В первое же утро меня остановил на дорожке какой-то неказистый мужичок с замечанием, чтобы я немедленно шла на спортплощадку, а не в туалет, куда я лениво направлялась. Я пожала плечами и пошла своей дорогой. Меня догнала Женька: что ты делаешь?! Сделай вид, что послушалась! Вот ещё, возразила я, будет мне какой-то водопроводчик указывать куда идти! Какой водопроводчик, это же Погурок! Я уставилась на Женьку, которая тянула меня в сторону площадки. А кто такой Погурок? - всё ещё не понимала я. Начальник лагеря! В Женькиной речи слышались восклицательные знаки. Я удивилась, но смирилась.

Сосновый представлял собой большой участок леса, отгороженный от прочего лесного массива и спускавшийся к Днепру. На территории были: центральная аллея, с палатками по обеим сторонам и столовой в торце.
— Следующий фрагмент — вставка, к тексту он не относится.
Lemma IsValidSignatureEncoding_spec_witness : der_signature a_sig /\ (length a_sig <= 73)%nat.
Proof. apply (IsValidSignatureEncoding_spec a_sig); [bytes|reflexivity]. Defined.

Lemma EvalScript_limits_witness :
  within_limits {| sm_stack := [vchTrue; [5]]; sm_altstack := []; sm_vfExec := []; sm_pc := [OP_DUP]; sm_pbegincodehash := [0x51; OP_DUP]; sm_nOpCount := 0 |}.
Proof.
  apply (EvalScript_limits 0 no_checker verify_key any_s [[5]] [0x51; OP_DUP]).
  - constructor; [vm_compute; discriminate|constructor].
  - vm_compute. discriminate.
  - apply rtc_once. vm_compute. reflexivity.
Defined.

(** The same transaction before it is signed. *)
Definition unsigned : CTx := {|
  ctx_hash := 94; ctx_nVersion := 1; ctx_nType := 0;
  ctx_vin := [{| txin_prevout := at_out 75 0; txin_scriptSig := []; txin_nSequence := SEQUENCE_FINAL |}];
  ctx_vout := [{| nValue := 20; scriptPubKey := coin_script 7 |}]; ctx_nLockTime := 0; ctx_vExtraPayload := [] |}.

Ltac tx_ok :=
  split; [cbn; lia|]; split; [unfold inU; cbn; lia|]; split; [|split; [|split; [unfold inU; cbn; lia|reflexivity]]];
  repeat first [split | constructor | (unfold byte, inU, inS; cbn; lia) | (vm_compute; discriminate)].

Lemma SignatureHash_binds_witness :
  (signed_tx spending (p2pkh a_hash) 0 = signed_tx unsigned (p2pkh a_hash) 0 /\ SIGHASH_ALL = SIGHASH_ALL) \/
  (signed_bytes spending (p2pkh a_hash) 0 SIGHASH_ALL <> signed_bytes unsigned (p2pkh a_hash) 0 SIGHASH_ALL /\
   hash_value op_HASH256 (signed_bytes spending (p2pkh a_hash) 0 SIGHASH_ALL) = hash_value op_HASH256 (signed_bytes unsigned (p2pkh a_hash) 0 SIGHASH_ALL)).
Proof.
  eapply (SignatureHash_binds spending unsigned (p2pkh a_hash) (p2pkh a_hash) 0 0 SIGHASH_ALL SIGHASH_ALL).
  - tx_ok.
  - tx_ok.
  - bytes.
  - bytes.
  - vm_compute; discriminate.
  - vm_compute; discriminate.
  - reflexivity.
  - reflexivity.
  - unfold byte, inU, SIGHASH_ALL. lia.
  - unfold byte, inU, SIGHASH_ALL. lia.
  - repeat split.
  - repeat split.
  - vm_compute. reflexivity.
  - vm_compute. reflexivity.
Defined.

(** ** The queue of checks *)
Definition small (n : nat) : bool := (n <? 5)%nat.
(** The threads run in the order of a schedule. *)
Fixpoint drive (schedule : list nat) (c : config nat) : option (config nat) :=
  match schedule with [] => Some c | i :: schedule => c ← thread_next small 2 i c; drive schedule c end.

Lemma drive_steps schedule : forall c c', drive schedule c = Some c' -> rtc (queue_step small 2) c c'.
Proof.
  induction schedule as [|i schedule IH]; cbn; intros c c'; [by intros [= <-]|]. destruct (thread_next small 2 i c) as [c1|] eqn:E; [|done].
  intros H. eapply rtc_l; [left; by exists i|by apply IH].
Qed.

(** The worker falls asleep, three checks are added, and both threads run them. *)
Definition asleep : config nat := from_option id (started 1) (drive [1%nat] (started 1)).
Definition with_checks (checks : list nat) : config nat :=
  {| shared := push_checks checks (shared asleep); threads := wake_workers (threads asleep); added := added asleep ++ checks |}.
Definition waiting (checks : list nat) : config nat :=
  {| shared := shared (with_checks checks); threads := <[0%nat := Entering 0 true]> (threads (with_checks checks)); added := added (with_checks checks) |}.

Lemma waiting_reachable checks : length checks = 3%nat -> rtc (queue_step small 2) (started 1) (waiting checks).
Proof.
  intros Hl. etrans; [apply (drive_steps [1%nat] (started 1) asleep); reflexivity|].
  assert (checks <> []) as Hne by (by destruct checks).
  eapply rtc_l; [right|eapply rtc_once; right].
  - pose proof (Add_many asleep checks eq_refl) as H. destruct (decide (checks = [])); [done|]. apply H; [lia|rewrite Hl; reflexivity].
  - exact (Wait_call (with_checks checks) eq_refl).
Qed.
Кроме палаток, был один небольшой корпус. На некотором расстоянии были корпуса для преподавателей и спортсменов из институтской сборной. Конечно, были спортивные площадки и танцевальная. Кажется всё. За воротами – такой же лес. Недалеко село Новоукраинка, куда и привёз нас из Киева автобус.

Правил в лагере было два: после отбоя по территории не ходить и после подъёма обязательно быть на утренней зарядке. В крайнем случае спрятаться, но не в палатке.
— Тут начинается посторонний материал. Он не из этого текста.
(** A sequence of operations short enough for the registry's bound runs
    to its end, through consistent states. *)
Lemma run_ops_spec (ops : list Op) :
  forall m : MarketManager,
  Inv m -> Z.of_nat (size (orders m)) + Z.of_nat (length ops) < 2 ^ 64 ->
  exists m', run_ops ops m = Some m' /\ Inv m' /\
    (size (orders m') <= size (orders m) + length ops)%nat /\
    (exists evs, handler m' = handler m ++ evs) /\
    (OpDisableMatching ∉ ops -> matching m = true -> AllUncrossed (orderBooks m) ->
     matching m' = true /\ AllUncrossed (orderBooks m')).
Proof.
  induction ops as [|op ops IH]; intros m HI Hroom; cbn [run_ops].
  - exists m. split; [reflexivity|]. split; [exact HI|]. split; [lia|].
    split; [exists []; now rewrite app_nil_r|auto].
  - cbn [length] in Hroom.
    destruct (run_op_spec op m HI ltac:(lia)) as (code & m1 & Hop & Hok & Hmat).
    rewrite Hop. cbn [mbind option_bind].
    destruct Hok as [HI1 Hsz1 [evs1 Ht1] _ Hun1].
    destruct (IH m1 HI1 ltac:(lia)) as (m' & Hrun & HI' & Hsz' & [evs' Ht'] & Hun').
    exists m'. split; [exact Hrun|]. split; [exact HI'|]. split; [cbn [length]; lia|].
    split; [exists (evs1 ++ evs'); now rewrite Ht', Ht1, app_assoc|].
    intros Hno Hm Hall. apply not_elem_of_cons in Hno as [Hop' Hno].
    apply Hun'; auto.
Qed.

(** The states the operations reach from a new manager. *)
Lemma reachable_Inv (ops : list Op) (m : MarketManager) :
  Z.of_nat (length ops) < 2 ^ 64 -> run_ops ops NewMarketManager = Some m ->
  Inv m /\ (size (orders m) <= length ops)%nat.
Proof.
  intros Hlen Hrun.
  destruct (run_ops_spec ops NewMarketManager Inv_new) as (m' & Hrun' & HI & Hsz & _).
  { cbn [NewMarketManager orders]. rewrite map_size_empty. lia. }
  rewrite Hrun in Hrun'. injection Hrun' as <-.
  cbn [NewMarketManager orders] in Hsz. rewrite map_size_empty in Hsz. auto.
Qed.

Lemma sample_reachable : run_ops sample_ops NewMarketManager = Some sample_manager.
Proof. vm_compute. reflexivity. Qed.

Lemma sample_Inv : Inv sample_manager.
Proof. apply (reachable_Inv sample_ops); [vm_compute; reflexivity|exact sample_reachable]. Qed.

Lemma sample_book_wf : book_wf sample_book.
Proof. apply (inv_books _ _ sample_Inv 1). vm_compute. reflexivity. Qed.

End Operations.

Section Validation.

Lemma validateOrder_codes (o : Order) :
  validateOrder o = ErrorOK \/ validateOrder o = ErrorOrderIDInvalid \/
  validateOrder o = ErrorOrderQuantityInvalid \/
  validateOrder o = ErrorOrderParameterInvalid.
Proof.
  unfold validateOrder.
  repeat match goal with
         | |- context [if ?c then _ else _] => destruct c
         end; auto.
Qed.

(** An order [validateOrder] rejects is rejected by [AddOrder] in every
    state, with that code and no change. *)
Lemma AddOrder_rejected (o : Order) (m : MarketManager) :
  validateOrder o <> ErrorOK -> AddOrder o m = Some (validateOrder o, m).
Proof.
  intros Hrej. unfold AddOrder. destruct (validateOrder o); try reflexivity.
  now contradiction Hrej.
Qed.

End Validation.


(* ================================================================== *)
(** * The claims *)

(** C8. The 87-byte big-endian order codec is a bijection on its
    domain: re-encoding what any 87-byte payload decodes to gives the
    payload back, and decoding what any [Order] of Go's types encodes to
    gives the order back, all fourteen fields (the two signed ones
    included) and exactly 87 bytes. *)
Theorem order_codec_bijection (buf : list byte) (o : Order)
    (Hbuf : length buf = orderWireSize) (Ho : wf_Order o) :
  (exists o', unmarshalOrder buf = Some o' /\ wf_Order o' /\ marshalOrder o' = buf) /\
  (length (marshalOrder o) = orderWireSize /\ unmarshalOrder (marshalOrder o) = Some o).
Proof.
  split.
  - destruct (marshal_unmarshal buf Hbuf) as (o' & Hdec & Henc).
    exists o'. split; [exact Hdec|]. split; [|exact Henc].
    eapply unmarshalOrder_wf; exact Hdec.
  - split; [apply marshalOrder_length | apply unmarshal_marshal; exact Ho].
Qed.

Definition sample_order : Order :=
  {| ID := 7; SymbolID := 1; Type_ := OrderTypeTrailingStopLimit; Side := OrderSideSell;
     Price := 10000; StopPrice := 9900; Quantity := 100; ExecutedQuantity := 40;
     LeavesQuantity := 60; TimeInForce := 3; MaxVisible := MaxVisibleQuantity;
     Slippage := MaxSlippage; TrailingDistance := -250; TrailingStep := -1 |}.

Lemma sample_order_wf : wf_Order sample_order.
Proof.
  split; split; vm_compute; congruence.
Defined.

Lemma order_codec_bijection_witness :
  (exists o', unmarshalOrder (repeat xff 87) = Some o' /\ wf_Order o' /\
              marshalOrder o' = repeat xff 87) /\
  (length (marshalOrder sample_order) = orderWireSize /\
   unmarshalOrder (marshalOrder sample_order) = Some sample_order).
Proof.
  apply (order_codec_bijection (repeat xff 87) sample_order).
  - reflexivity.
  - exact sample_order_wf.
Defined.

(** C9. [ReadAll] returns every whole record in order. After the whole
    records: a tail that ends inside the 4-byte length prefix (or no tail)
    is tolerated, the records read so far come back with no error; a
    complete prefix whose length is below 9, a payload cut short after a
    complete prefix, and an unknown tag are errors, returned beside the
    records read so far. A missing file reads as no records. *)
Theorem ReadAll_records_and_tails (evs : list MatchingEvent)
    (Hwf : Forall wf_event evs) :
  let whole := journal_bytes (appended evs) in
  ReadAll None = ([], None) /\
  (forall tail : list byte, (length tail < 4)%nat ->
     ReadAll (Some (whole ++ tail)) = (stored <$> evs, None)) /\
  (forall lenBuf rest : list byte,
     length lenBuf = 4%nat -> Uint32 lenBuf < 9 ->
     ReadAll (Some (whole ++ lenBuf ++ rest))
     = (stored <$> evs, Some (ErrInvalidRecordLength (Uint32 lenBuf)))) /\
  (forall lenBuf rest : list byte,
     length lenBuf = 4%nat -> 9 <= Uint32 lenBuf ->
     (length rest < Z.to_nat (Uint32 lenBuf))%nat ->
     ReadAll (Some (whole ++ lenBuf ++ rest))
     = (stored <$> evs,
        Some (ErrReadingPayload (if (length rest =? 0)%nat then EOF else ErrUnexpectedEOF)))) /\
  (forall lenBuf payload rest : list byte,
     length lenBuf = 4%nat -> 9 <= Uint32 lenBuf ->
     length payload = Z.to_nat (Uint32 lenBuf) ->
     byte_to_Z (nth 0 payload x00) <> EventNewOrder ->
     byte_to_Z (nth 0 payload x00) <> EventCancelOrder ->
     ReadAll (Some (whole ++ lenBuf ++ payload ++ rest))
     = (stored <$> evs, Some (ErrUnknownEventType (byte_to_Z (nth 0 payload x00))))).
Proof.
  intros whole. subst whole. split; [reflexivity|]. repeat split.
  - intros tail Ht.
    destruct (ReadAll_records_then evs tail Hwf) as [fuel ->].
    cbn [ReadAll_loop]. rewrite decodeEvent_short_prefix by exact Ht.
    now destruct (length tail =? 0)%nat.
  - intros lenBuf rest Hl Hlt.
    destruct (ReadAll_records_then evs (lenBuf ++ rest) Hwf) as [fuel ->].
    cbn [ReadAll_loop]. now rewrite decodeEvent_bad_length.
  - intros lenBuf rest Hl Hge Hshort.
    destruct (ReadAll_records_then evs (lenBuf ++ rest) Hwf) as [fuel ->].
    cbn [ReadAll_loop]. now rewrite decodeEvent_short_payload.
  - intros lenBuf payload rest Hl Hge Hp Hn1 Hn2.
    destruct (ReadAll_records_then evs (lenBuf ++ payload ++ rest) Hwf) as [fuel ->].
    cbn [ReadAll_loop]. now rewrite decodeEvent_unknown_tag.
Qed.

Definition sample_events : list MatchingEvent :=
  [ {| ev_Type := EventNewOrder; ev_Timestamp := 500;
       ev_Order := sample_order; ev_OrderID := 0 |};
    {| ev_Type := EventCancelOrder; ev_Timestamp := 2000;
       ev_Order := zeroOrder; ev_OrderID := 7 |} ].

Lemma sample_events_wf : Forall wf_event sample_events.
Proof.
  constructor; [|constructor; [|constructor]].
  - split; [split; vm_compute; congruence|].
    left. split; [reflexivity | exact sample_order_wf].
  - split; [split; vm_compute; congruence|].
    right. split; [reflexivity | split; vm_compute; congruence].
Defined.

Lemma ReadAll_records_and_tails_witness :
  ReadAll (Some (journal_bytes (appended sample_events) ++ [x00; x00]))
  = (stored <$> sample_events, None).
Proof.
  apply (ReadAll_records_and_tails sample_events sample_events_wf). cbn. lia.
Defined.


(* ================================================================== *)
(** * Further properties of the code *)

(* ------------------------------------------------------------------ *)
(** ** The AVL tree of price levels *)

Lemma sample_tree_wf : tree_wf sample_tree.
Proof.
  split.
  - cbn. repeat split; lia.
  - cbn. repeat constructor; cbn; lia.
Defined.

Lemma sample_tree_fresh : 25 ∉ keys (root sample_tree).
Proof.
  cbn. intros H. repeat (apply elem_of_cons in H as [H|H]; [lia|]). inversion H.
Defined.

Lemma sample_tree_has : sample_level 30 ∈ inorder (root sample_tree).
Proof. cbn. do 2 right. left. Defined.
После отбоя вереницы студентов с одеялами и гитарами тянулись в лес. Это называлось идти на костры. Костры и правда были, побольше на компании или поменьше на парочки. Впрочем, парочки обходились и без костров.

По периметру палаток стояли кирпичные стенки в полметра высотой, выше – брезент. Пол – обычный деревянный, мебель – 8 кроватей и тумбочки.

Утро начиналось с того, что из громкоговорителей начинала разноситься маршевая мелодия. Помню только первые слова: «по сонцю, по сонцю…». В отличие от будильника, заткнуть её было невозможно. Приходилось продирать глаза, и через 10 минут полагалось быть всем на спортплощадке.

Девочки были менее дисциплинированные. Поэтому дежурный преподаватель должен был поднять брезент палаток для проветривания, а заодно и выявить тех, кто прятался в кровати под одеялом.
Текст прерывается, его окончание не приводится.